After almost three months in Walsall Manor Hospital Covid-19 survivor Keith Holland is looking forward to going back to “my own space” and he finally went home on Saturday.
The Engineering Director was taken ill on 26 March following a normal working day.
“My temperature kept spiking around 39/40 degrees and paracetamol wasn’t helping so my wife Carol called NHS 11 who advised an ambulance was called,” he said.
Keith ended up going into hospital on 30 March and was in the Acute Medical Unit before being moved to the Intensive Care Unit.
The 67-year-old who spent his June birthday in hospital, had seen media coverage of patients on ventilators and became really scared when the critical care team advised that he would need to do so too.
“I really did not want to be put on a ventilator; my first thought was that I’d never survive because the media coverage had been so scary and depressing. But I was told this was going to be the best treatment for me because of how serious my condition was, I was struggling to breathe. About half way through that time my wife received a phone call where she was told I wasn’t expected to live because my condition was so poor. I am very pleased to have proved everyone wrong!”
When Keith had a tracheostomy he remembers waking up with his head on a nurse’s lap, looking up at her. She started to cry as she was so emotional at seeing him come round and Keith says this is just one example of the compassion shown and how dedicated staff were during the pandemic.
“I was cared for by so many good staff and that day, when I saw the nurse in tears it made me realise that not everyone comes round and not everyone is going to make it. The psychological effect of this virus needs to be understood as well as the physical aspect. I must have been hallucinating or imagining things but on one occasion I can remember seeing my son, so vividly, with a trolley. I know now that didn’t happen but to me it was so clear. The rehab team are helping me with the psychological part of my recovery and the physios have been fantastic at helping me to stand and walk.”
Keith has some weakness on his left side and has been cared for on Ward 15 for the last few weeks. He also received care on Ward 17 earlier in May following a short, second spell in ICU. While he was disappointed to be back in ICU from a recovery point of view staff moved his bed outside for a short period so he could see his family which was a real tonic.
“My wife Carol, daughter Steph and her husband Rob, son Dave and daughter-in-law Louise have been such a support and I am really looking forward to being back at home with my family, in my own space, my own surroundings. I’m also really looking forward to seeing my grandchildren Amelia and Toby. I know it’s going to take a while to get back to normal but I’ll always be grateful for all the care I’ve had to get me this far.”
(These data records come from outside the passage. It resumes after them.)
(* ===== verification/DiskOps.v ===== *)
(** Reasoning about programs that drive the block device.

    A run of the source against the kernel is summarised by the list of
    device operations it performs ([dop]).  [performs dev m s ops Q] says:
    if [m] returns normally it has executed exactly [ops], and otherwise -
    an I/O error or a power failure at any point - a prefix of [ops].  So one
    proof covers the normal path, every error path and every crash point, and
    crash-safety becomes a statement about the prefixes of a list. *)

From S2P Require Import Prelude.
From S2P Require Import Bytes.
From S2P Require Import DiskFormat.
From S2P Require Import Blockdev.

(** ** Device operations *)

Inductive dop :=
  | DWrite (b : Z) (c : block)
  | DFlush.

Definition run_dop (k : disk) (o : dop) : disk :=
  match o with
  | DWrite b c => push_write b c k
  | DFlush => disk_flush k
  end.

Definition run (ops : list dop) (k : disk) : disk := foldl run_dop k ops.

Lemma run_app ops1 ops2 k : run (ops1 ++ ops2) k = run ops2 (run ops1 k).
Proof. apply foldl_app. Qed.

Definition dwrites (ws : list (Z * block)) : list dop := map (fun w => DWrite w.1 w.2) ws.

Lemma run_dwrites ws k :
  run (dwrites ws) k = mkDisk (nblocks k) (durable k) (pending k ++ ws).
Proof.
  revert k. induction ws as [|[b c] ws IH]; intros k.
  - destruct k; simpl. by rewrite app_nil_r.
  - change (run (dwrites ((b, c) :: ws)) k) with (run (dwrites ws) (push_write b c k)).
    rewrite IH. simpl. by rewrite <-app_assoc.
Qed.

Lemma nblocks_run ops k : nblocks (run ops k) = nblocks k.
Proof.
  revert k. induction ops as [|o ops IH]; intros k; [done|].
  change (nblocks (run ops (run_dop k o)) = nblocks k). rewrite IH. by destruct o.
Qed.

(** The prefixes of a batch of writes, flushed by the operation after it. *)
Lemma prefix_dwrites done ws :
  done `prefix_of` dwrites ws -> exists ws', done = dwrites ws' /\ ws' `prefix_of` ws.
Proof.
  intros [l H]. unfold dwrites in *. apply map_eq_app in H as (a & b & -> & <- & _).
  exists a. split; [done|]. by exists b.
Qed.

(** ** Contents *)

Lemma latest_app ws1 ws2 b :
  latest (ws1 ++ ws2) b = match latest ws2 b with Some c => Some c | None => latest ws1 b end.
Proof.
  induction ws1 as [|[b' c'] ws1 IH]; simpl; [by destruct (latest ws2 b)|].
  rewrite IH. by destruct (latest ws2 b).
Qed.

Lemma latest_in ws b c : latest ws b = Some c -> (b, c) ∈ ws.
Proof.
  induction ws as [|[b' c'] ws IH]; simpl; [done|].
  destruct (latest ws b) as [c''|]; [set_solver|].
  destruct (Z.eqb_spec b' b) as [->|]; [|done]. intros [= ->]. set_solver.
Qed.

Lemma latest_none ws b : latest ws b = None <-> forall c, (b, c) ∉ ws.
Proof.
  induction ws as [|[b' c'] ws IH]; simpl; [set_solver|].
  destruct (latest ws b) as [c''|] eqn:E.
  - split; [done|]. intros H. apply latest_in in E. specialize (H c''). set_solver.
  - destruct (Z.eqb_spec b' b) as [->|].
    + split; [done|]. intros H. specialize (H c'). set_solver.
    + split; [|done]. intros _ c. apply proj1 in IH. specialize (IH eq_refl c). set_solver.
Qed.

Lemma lookup_apply_writes ws m b :
  apply_writes ws m !! b = match latest ws b with Some c => Some c | None => m !! b end.
Proof.
  revert m. induction ws as [|[b' c'] ws IH]; intros m; [done|].
  change (apply_writes ((b', c') :: ws) m) with (apply_writes ws (<[b' := c']> m)).
  rewrite IH. simpl. destruct (latest ws b); [done|].
  destruct (Z.eqb_spec b' b) as [->|]; [apply lookup_insert_eq|by apply lookup_insert_ne].
Qed.

Lemma persisted_flush k b : persisted (disk_flush k) b = content k b.
Proof.
  unfold persisted, content. simpl. rewrite lookup_apply_writes.
  by destruct (latest (pending k) b).
Qed.

Lemma content_flush k b : content (disk_flush k) b = content k b.
Proof. unfold content at 1. simpl. apply persisted_flush. Qed.

Lemma content_push b c k b' :
  content (push_write b c k) b' = if b =? b' then c else content k b'.
Proof.
  unfold content. simpl. rewrite latest_app. simpl. by destruct (b =? b').
Qed.

Lemma content_clean k b : pending k = [] -> content k b = persisted k b.
Proof. unfold content. by intros ->. Qed.

Lemma content_dwrites ws k b :
  content (run (dwrites ws) k) b = default (content k b) (latest ws b).
Proof.
  rewrite run_dwrites. unfold content, persisted. simpl. rewrite latest_app.
  by destruct (latest ws b).
Qed.

(** ** Crash images *)

Lemma crash_image_clean k img :
  pending k = [] -> crash_image k img -> forall b, img b = persisted k b.
Proof. intros Hp H b. destruct (H b) as [?|Hin]; [done|]. rewrite Hp in Hin. set_solver. Qed.

(** A block with nothing pending is what was last made durable. *)
Lemma crash_image_stable k img b :
  crash_image k img -> (forall c, (b, c) ∉ pending k) -> img b = content k b.
Proof.
  intros H Hn. destruct (H b) as [->|Hin]; [|by apply Hn in Hin].
  unfold content. by rewrite (proj2 (latest_none _ _) Hn).
Qed.

(** The machine after power comes back on [img]. *)
Definition reboot (m : gmap Z block) (k : disk) : disk := mkDisk (nblocks k) m [].

(** ** Well-formed devices: whole blocks only *)

Definition wf_disk (k : disk) : Prop :=
  map_Forall (fun _ c => length c = block_len) (durable k) /\
  Forall (fun w => length w.2 = block_len) (pending k).

Definition wf_op (o : dop) : Prop :=
  match o with DWrite _ c => length c = block_len | DFlush => True end.

Lemma wf_content k b : wf_disk k -> length (content k b) = block_len.
Proof.
  intros [Hd Hp]. unfold content. destruct (latest (pending k) b) as [c|] eqn:E; simpl.
  - apply latest_in in E. rewrite Forall_forall in Hp. by apply (Hp _ E).
  - unfold persisted. destruct (durable k !! b) as [c|] eqn:Ed; simpl.
    + by apply (Hd _ _ Ed).
    + apply length_zero_block.
Qed.

Lemma wf_run_dop k o : wf_disk k -> wf_op o -> wf_disk (run_dop k o).
Proof.
  intros [Hd Hp] Ho. destruct o as [b c|]; split; simpl; auto.
  - apply Forall_app_2; [done|]. by repeat constructor.
  - intros b c. rewrite lookup_apply_writes.
    destruct (latest (pending k) b) as [c'|] eqn:E; [|apply Hd].
    intros [= ->]. apply latest_in in E. rewrite Forall_forall in Hp. by apply (Hp _ E).
Qed.

Lemma wf_run ops k : wf_disk k -> Forall wf_op ops -> wf_disk (run ops k).
Proof.
  revert k. induction ops as [|o ops IH]; intros k Hk Ho; [done|].
  inversion_clear Ho. apply IH; [by apply wf_run_dop|done].
Qed.

(** ** Kernels that transfer whole blocks

    Block writes are the atomic unit of the device (docs/DESIGN.md §6), so
    the crash theorems assume that a transfer either moves the whole block or
    fails; it may be interrupted, fail or lose power at any call. *)
Definition whole_answer (a : sysret) : Prop :=
  match a with SRet n => (block_len <= n)%nat | SErr _ | SCrash => True end.

Definition whole_io (d : bdev) : Prop := Forall whole_answer (sys d).

(** ** What one call does under such a kernel *)

(** Why a transfer can fail: a real error among the answers, or power loss. *)
Definition io_failure (answers rest : list sysret) : Prop :=
  (exists l, rest = SCrash :: l) \/ (exists e, SErr e ∈ answers).

Lemma io_failure_suffix answers answers' rest :
  answers' `suffix_of` answers -> io_failure answers' rest -> io_failure answers rest.
Proof.
  intros [k ->] [?|[e He]]; [by left|right]. exists e. apply elem_of_app. by right.
Qed.

Lemma io_failure_nonempty answers rest :
  rest `suffix_of` answers -> io_failure answers rest -> answers <> [].
Proof.
  intros Hsuf [[l ->]|(e & He)] ->; [by apply suffix_nil_inv in Hsuf|by apply elem_of_nil in He].
Qed.

Lemma whole_splice (buf file : block) :
  length buf = block_len -> length file = block_len -> splice file 0 buf = buf.
Proof. intros Hb Hf. unfold splice. simpl. rewrite drop_ge by lia. apply app_nil_r. Qed.

Lemma full_pwrite_whole answers buf file :
  length buf = block_len -> length file = block_len -> Forall whole_answer answers ->
  exists rc file' done rest,
    full_pwrite answers buf file 0 = (rc, file', done, rest) /\ rest `suffix_of` answers /\
    ((rc = 0 /\ done = block_len /\ file' = buf)
     \/ (rc < 0 /\ done = 0%nat /\ io_failure answers rest)).
Proof.
  intros Hb Hf. assert (Hz : (block_len <=? 0)%nat = false) by (apply Nat.leb_gt; blia).
  pose proof (whole_splice buf file Hb Hf) as Hfull.
  induction answers as [|a answers IH]; intros Hw; cbn [full_pwrite]; rewrite Hz.
  - eexists _, _, _, _. split_and!; [done..|]. left. by rewrite drop_0.
  - apply Forall_cons in Hw as [Ha Hw].
    assert (Hsuf : answers `suffix_of` a :: answers) by by apply suffix_cons_r.
    destruct a as [[|n]|e|]; cbn [whole_answer] in Ha.
    + exfalso. blia.
    + cbv zeta. rewrite Nat.sub_0_r, Nat.min_r, drop_0, (take_ge buf), Hfull by lia.
      destruct answers; cbn [full_pwrite Nat.add]; rewrite Nat.leb_refl;
        eexists _, _, _, _; split_and!; try done; by left.
    + destruct (Z.eqb_spec (Zpos e) EINTR).
      * destruct (IH Hw) as (rc & f & dn & rest & -> & Hr & Hc).
        eexists _, _, _, _. split_and!; [done|by etrans|].
        destruct Hc as [?|(? & ? & ?)]; [by left|right]. by split_and!; [| |eapply io_failure_suffix].
      * eexists _, _, _, _. split_and!; [done..|]. right. split_and!; [lia|done|].
        right. exists e. apply list_elem_of_here.
    + eexists _, _, _, _. split_and!; [done..|]. right. split_and!; [unfold EIO; lia|done|].
      left. by eexists.
Qed.

Lemma full_pread_whole answers file :
  length file = block_len -> Forall whole_answer answers ->
  exists rc buf rest,
    full_pread answers zero_block file 0 = (rc, buf, rest) /\ rest `suffix_of` answers /\
    ((rc = 0 /\ buf = file) \/ (rc < 0 /\ io_failure answers rest)).
Proof.
  intros Hf. assert (Hz : (block_len <=? 0)%nat = false) by (apply Nat.leb_gt; blia).
  pose proof (whole_splice file zero_block Hf length_zero_block) as Hfull.
  induction answers as [|a answers IH]; intros Hw; cbn [full_pread]; rewrite Hz.
  - eexists _, _, _. split_and!; [done..|]. left. by rewrite drop_0, Hfull.
  - apply Forall_cons in Hw as [Ha Hw].
    assert (Hsuf : answers `suffix_of` a :: answers) by by apply suffix_cons_r.
    destruct a as [[|n]|e|]; cbn [whole_answer] in Ha.
    + exfalso. blia.
    + cbv zeta. rewrite Nat.sub_0_r, Nat.min_r, drop_0, (take_ge file), Hfull by lia.
      destruct answers; cbn [full_pread Nat.add]; rewrite Nat.leb_refl;
        eexists _, _, _; split_and!; try done; by left.
    + destruct (Z.eqb_spec (Zpos e) EINTR).
      * destruct (IH Hw) as (rc & f & rest & -> & Hr & Hc).
        eexists _, _, _. split_and!; [done|by etrans|].
        destruct Hc as [?|(? & ?)]; [by left|right]. by split; [|eapply io_failure_suffix].
      * eexists _, _, _. split_and!; [done..|]. right. split; [lia|].
        right. exists e. apply list_elem_of_here.
    + eexists _, _, _. split_and!; [done..|]. right. split; [unfold EIO; lia|]. left. by eexists.
Qed.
Keith particularly wants to thank Xana Marriott from Critical Care Rehabilitation, physio Ellen Wright and Ward 15 Sister Becky Plant as well as all the staff involved in his care over these past weeks.
His wife Carol added: “I don’t know what I’ve have done without Siobhan Rudd from ICU who acted as family liaison. She was a lovely person and really helped me to understand what was going on at the worst point in my life. That link between the family and the hospital when you’re unable to visit is so important.”